Henri Lloyd were one of the sponsors of Cowes Classics Week 2017, which includes a Henri Lloyd race day and trophy.

In September 2018 Henri Lloyd continued its partnership with Sir Ben by announcing a partnership with Ineos Team UK in the pursuit of the 36th challenge of the America's Cup in 2021.

Henri Lloyd is the current official Performance Clothing Partner of the Americas Cup team, Ineos Britannia.
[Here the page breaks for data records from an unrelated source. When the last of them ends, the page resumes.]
(** The part after the input is on the device. *)
Lemma pass_runs d c st input hs (Q : KvCacheManager * D → ForwardResultPayload → Prop) :
  stage_ok cfg total ps d c st → weights_ok (seq_outside (sg_seq st)) d (sg_ws st) →
  input_ok (seq_outside (sg_seq st)) d (sg_ws st) (sg_nc st) input ps hs →
  let '(hs', ess') := ref_contiguous d (sg_engine st) (sg_nc st) (sg_ess st) ps hs in
  (is_tail (sg_nc st) = false → wire_fits cfg hs') →
  (∀ s r, s.1 = with_len (sg_seq st) c (sg_h st) (sc_current_len (sg_seq st) + length ps) →
     Forall (has_shape (layer_shape c) FP16 s.2) (cache_tensors (sg_seq st)) → cstores s.2 (sg_seq st) ess' →
     b_live s.2 = (if is_tail (sg_nc st) then b_live d else b_live d ∖ match input with Activations t _ => {[tensor_id t]} | _ => ∅ end) →
     rest_kept (seq_outside (sg_seq st)) d s.2 input → r = {| DistPipeline.output := answer_for d st hs' |} → Q s r) →
  runs dev_failed
    (do! output := cn_forward from_f16 (sg_node st) input (sg_h st) false in
     match output.1 with
     | Engine.Logits logits => sret {| DistPipeline.output := DistPipeline.Logits (logit_bytes logits) |}
     | Engine.OutActivations tensor =>
         do! td := dev (download_activations tensor) in sret {| DistPipeline.output := DistPipeline.OutActivations td.1 td.2 |}
     end) (c, d) Q.
Proof.
  intros Hst Hws Hin. destruct (ref_contiguous d (sg_engine st) (sg_nc st) (sg_ess st) ps hs) as [hs' ess'] eqn:Eref. intros Hfit HQ.
  pose proof (sk_cfg _ _ _ _ _ _ Hst) as Hcfg.
  apply runs_bind. eapply runs_mono; [| apply (forward_node_Ok from_f16 (sg_engine st) (sg_nc st) input (sg_h st) c d (sg_seq st) (sg_ess st) ps hs false)];
    try apply Hst; try done; [| by rewrite Hcfg; apply Hst..].
  intros [c1 d1] [out prof] Hpass. unfold contiguous_ok in Hpass. rewrite Eref in Hpass. destruct Hpass as (Hc1 & Hsh1 & Hst1 & Hrest & Hout & _).
  cbn [fst snd] in *. unfold answer_for in HQ. destruct out as [l|t]; destruct Hout as [Ht Hout].
  - destruct Hout as [-> Hl]. apply runs_ret. rewrite Ht in HQ. by apply HQ.
  - destruct Hout as (Hv & Hr & Hsh & Hdt & Hlive). rewrite Hcfg in Hsh.
    assert (length hs' = length ps) as Hlen. { destruct Hv as [_ Hn]. rewrite Hr in Hn. rewrite Hn. unfold nrows. rewrite Hsh. cbn. apply Nat2Z.id. }
    apply runs_bind, runs_dev. eapply (download_runs cfg hs'); [by apply Hfit | done | done | by rewrite Hlen | done |].
    intros d2 Hl2 Hs2. apply runs_ret. rewrite Ht in HQ.
    assert (∀ id, id ∈ b_live d → (∀ u, input_tensor input = Some u → id ≠ tensor_id u) → id ∈ b_live d2) as Hkeep.
    { intros id Hid Hu. rewrite Hl2. destruct input as [? ?|t' ?]; destruct Hlive as [Hf Hl]; rewrite Hl.
      - set_solver.
      - subst t'. apply elem_of_difference. split; [done |]. rewrite elem_of_singleton. by apply Hu. }
    assert (∀ u, u ∈ cache_tensors (sg_seq st) → tensor_id u ∈ b_live d2 ∧ t_rows d2 u = t_rows d1 u) as Hcache.
    { intros u Hu. assert (tensor_id u ∈ b_live d2) as Hu2; [| split; [done | by apply Hs2]]. apply Hkeep.
      - eapply seq_ok_live; [apply Hst | done].
      - intros v Hv' Heq. destruct input as [? ?|t' ?]; [done |]. injection Hv' as ->. destruct Hin as (_ & _ & _ & _ & _ & Ho & _).
        apply Ho. rewrite <- Heq. apply list_elem_of_fmap. eauto. }
    destruct (seq_frame d1 d2 (sg_seq st) (layer_shape c) ess' Hcache Hsh1 Hst1) as [Hsh2 Hst2].
    apply HQ; try done; cbn [snd].
    + rewrite Hl2. destruct input as [? ?|t' ?]; destruct Hlive as [Hf Hl]; rewrite Hl; [set_solver | by subst].
    + intros id Hid Ho Hu. rewrite (Hs2 id) by (by apply Hkeep). by apply Hrest.
Qed.

(** A forward request to a worker whose sequence is open. *)
Lemma handle_forward_runs d c st inp hs header payload handles prefill :
  stage_ok cfg total ps d c st → weights_ok (seq_outside (sg_seq st)) d (sg_ws st) → request_ok d st inp hs →
  deserialize payload = Ok {| DistPipeline.is_prefill := prefill; DistPipeline.positions := ps; DistPipeline.input := inp |} →
  handles !! seq_id header = Some (sg_h st) →
  let '(hs', ess') := ref_contiguous d (sg_engine st) (sg_nc st) (sg_ess st) ps hs in
  (is_tail (sg_nc st) = false → wire_fits cfg hs') →
  runs dev_failed (handle_forward from_f16 header payload (sg_node st) handles) (c, d) (λ s r,
    pass_done d c st (leaks st inp) ess' s ∧ r = {| DistPipeline.output := answer_for d st hs' |}).
Proof.
  intros Hst Hws Hreq Hde Hh. pose proof (sk_cfg _ _ _ _ _ _ Hst) as Hcfg.
  unfold handle_forward. destruct inp as [ids|th data].
  - pose proof (pass_runs d c st (Engine.TokenIds ids ps) hs (λ s r, pass_done d c st (leaks st (DistPipeline.TokenIds ids))
      (ref_contiguous d (sg_engine st) (sg_nc st) (sg_ess st) ps hs).2 s ∧
      r = {| DistPipeline.output := answer_for d st (ref_contiguous d (sg_engine st) (sg_nc st) (sg_ess st) ps hs).1 |}) Hst Hws) as Hpass.
    destruct (ref_contiguous d (sg_engine st) (sg_nc st) (sg_ess st) ps hs) as [hs' ess']. intros Hfit. cbn [fst snd] in Hpass.
    apply runs_bind. eapply runs_lift; [unfold deserialize_payload; by rewrite Hde |]. rewrite Hh. cbn [DistPipeline.input DistPipeline.positions].
    apply runs_bind, runs_ret. apply Hpass; [| done |].
    { destruct Hreq as (? & ? & ? & ? & ? & ?). rewrite <- Hcfg in *. done. }
    intros s r Hc Hsh Hcs Hl Hrest ->. split; [| done]. split_and!; try done.
    + exists ∅. unfold leaks. rewrite andb_false_r. split_and!; [| apply disjoint_empty_l | done]. rewrite Hl, union_empty_l_L. destruct (is_tail _); [done | apply difference_empty_L].
    + intros id Hid Ho. by apply Hrest.
  - destruct Hreq as (Hne & Hps & Hhd & Hwire & Hfit0 & Hlen).
    destruct (ref_contiguous d (sg_engine st) (sg_nc st) (sg_ess st) ps hs) as [hs' ess'] eqn:Eref. intros Hfit.
    apply runs_bind. eapply runs_lift; [unfold deserialize_payload; by rewrite Hde |]. rewrite Hh. cbn [DistPipeline.input DistPipeline.positions].
    apply runs_bind, runs_bind, runs_dev. injection Hwire as -> ->.
    apply (upload_runs cfg hs d); [done |]. intros d1 t Hal Hv Hsh Hdt Hr. apply runs_ret.
    assert (∀ id, id ∈ b_live d → id ∈ b_live d1 ∧ b_rows d1 id = b_rows d id) as Hkeep.
    { intros id Hid. destruct Hal as [Hl _ _ Hs]. split; [rewrite Hl; set_solver | by apply Hs]. }
    assert (tensor_id t ∉ b_live d) as Hfresh by (destruct Hal as [_ _ Hf _]; apply Hf; set_solver).
    assert (ref_contiguous d1 (sg_engine st) (sg_nc st) (sg_ess st) ps hs = (hs', ess')) as Eref1.
    { rewrite <- Eref. unfold ref_contiguous. f_equal. apply list_fmap_ext. intros k w Hw. apply W0_same. intros f. apply Hkeep, (wo_live _ _ _ Hws).
      apply layer_in_store, (node_layers_in (sg_engine st) (sg_nc st)). by eapply list_elem_of_lookup_2. }
    pose proof (pass_runs d1 c st (Engine.Activations t ps) hs (λ s r, pass_done d c st (leaks st (InActivations (wire_rows cfg hs).1 (wire_rows cfg hs).2)) ess' s ∧
      r = {| DistPipeline.output := answer_for d st hs' |})) as Hpass.
    rewrite Eref1 in Hpass. apply Hpass; [| | | done |].
    + eapply stage_ok_frame; [| exact Hst]. intros u Hu. apply Hkeep. eapply seq_ok_live; [apply Hst | done].
    + apply (weights_ok_frame from_f16 total _ d d1); [| exact Hws]. intros u Hu. apply Hkeep. by apply (wo_live _ _ _ Hws).
    + split; [done |]. rewrite Hcfg, <- Hlen. split_and!; try done.
      * eapply seq_ok_fresh; [apply Hst | done].
      * intros (u & Heq & Hu)%list_elem_of_fmap. apply Hfresh. rewrite Heq. by apply (wo_live _ _ _ Hws).
    + intros s r Hc Hshs Hcs Hl Hrest ->.
      assert (answer_for d1 st hs' = answer_for d st hs') as ->.
      { unfold answer_for, ref_head. destruct (is_tail _); [| done].
        assert (∀ u, u ∈ [output_norm (sg_ws st); lm_head (sg_ws st)] → t_rows d1 u = t_rows d u) as Hrows.
        { intros u Hu. apply Hkeep, (wo_live _ _ _ Hws). unfold store_tensors. clear - Hu. set_solver. }
        rewrite (Hrows (output_norm _)), (Hrows (lm_head _)) by (clear; set_solver). done. }
      split; [| done]. destruct Hal as [Hl1 _ _ _]. cbn [fmap list_fmap list_to_set] in Hl1. split_and!; try done.
      * unfold leaks. rewrite andb_true_r. destruct (is_tail _).
        -- exists {[tensor_id t]}. rewrite Hl, Hl1, size_singleton. clear - Hfresh. split_and!; [set_solver.. | done].
        -- exists ∅. rewrite Hl, Hl1. clear - Hfresh. split_and!; [set_solver.. | done].
      * intros id Hid Ho. rewrite Hrest; [by apply Hkeep | by apply Hkeep | done |]. intros u [= <-] ->. done.
Qed.
End worker.

(** ** A chain of workers *)

(** A worker with its device, and what its open sequence holds. *)
Record Remote (D : Type) := { rm_worker : Worker; rm_dev : D; rm_stage : Stage }.
Arguments rm_worker {D}.
Arguments rm_dev {D}.
Arguments rm_stage {D}.

Section cluster.
Context {D : Type} `{KernelLaws D} `{!BackendLaws D} `{!TimerOps D} `{!TimerLaws D} `{DeviceInfo D}.
Implicit Types d : D.
Variable crc32c : list Z → Z.
Hypothesis crc32c_u32 : ∀ l, in_width 32 (crc32c l).
Variables (from_f16 : Z → f32) (f16_from_f32 : f32 → Z) (bf16_to_f32 : Z → f32) (exp ln cos sin : f64 → f64).
Variables (ho : HashOrder) (model_file : list Z) (wcfg : WorkerConfig).
Context `{Bincode ForwardPayload} `{Bincode ForwardResultPayload} `{Bincode BatchedForwardPayload}
  `{Bincode BatchedForwardResultPayload} `{Bincode ErrorPayload} `{Bincode RegisterAckPayload} `{Bincode VictoryPayload}
  `{Bincode ClusterManifestPayload}.
(** What is serialized is deserialized. *)
Hypothesis forward_codec : ∀ (p : ForwardPayload) bs, serialize p = Ok bs → deserialize bs = Ok p.
Hypothesis result_codec : ∀ (p : ForwardResultPayload) bs, serialize p = Ok bs → deserialize bs = Ok p.
Variables (cfg : ModelConfig) (total : Z) (ps : list Z) (sid : Z) (prefill : bool).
The brand also actively has a purpose led partnership with the Emirates Great Britain SailGP Team.

===Fashion===
Henri Lloyd first became known for fashion in 1984 when the Milan Scooter Society or ‘Paninaro' scene adopted the Henri Lloyd Consort Jacket as part of their uniform along with Levi 501 jeans and Timberland boots. Additionally, the brand was profoundly popular within the Madchester scene.

The mid-1990s saw the launch of Henri Lloyd Black Label, This Massimo Goggi designed collection linked Italian-inspired sportswear with technically innovative fabrics, helping the firm earn the Fashion Brand of the Year in the UK award in 1997.

The Consort Jacket, first designed by Henri Strzelecki in 1965 has been redesigned for 2017 in a collection of 21 different editions.

In 2023 the brand announced the appointment of Scottish Menswear Designer Kestin Hare as Creative Director.

===Change of Ownership===
Facing severe financial difficulties in early 2018 Henri Lloyd reduced costs and divested assets. In March 2018 they sold the Henri Lloyd brand and trademarks to Aligro Group, a Swedish investment firm.

On 8 June 2018 it was announced that the company had been put into administration. Three days later it was announced that the company was purchased by Aligro Group. Altogether, 128 jobs were lost, the company's Manchester office closed, and the brand moved to Sweden.

In September 2018, the firm announced a relaunch of all lines in 2019 with "25 styles for men and women. The products are adapted for one-design sailing, keelboats and super yachts, with a focus on Northern European and Mediterranean sailors."

In 2022, the brand was acquired by Monte Rosa Capital.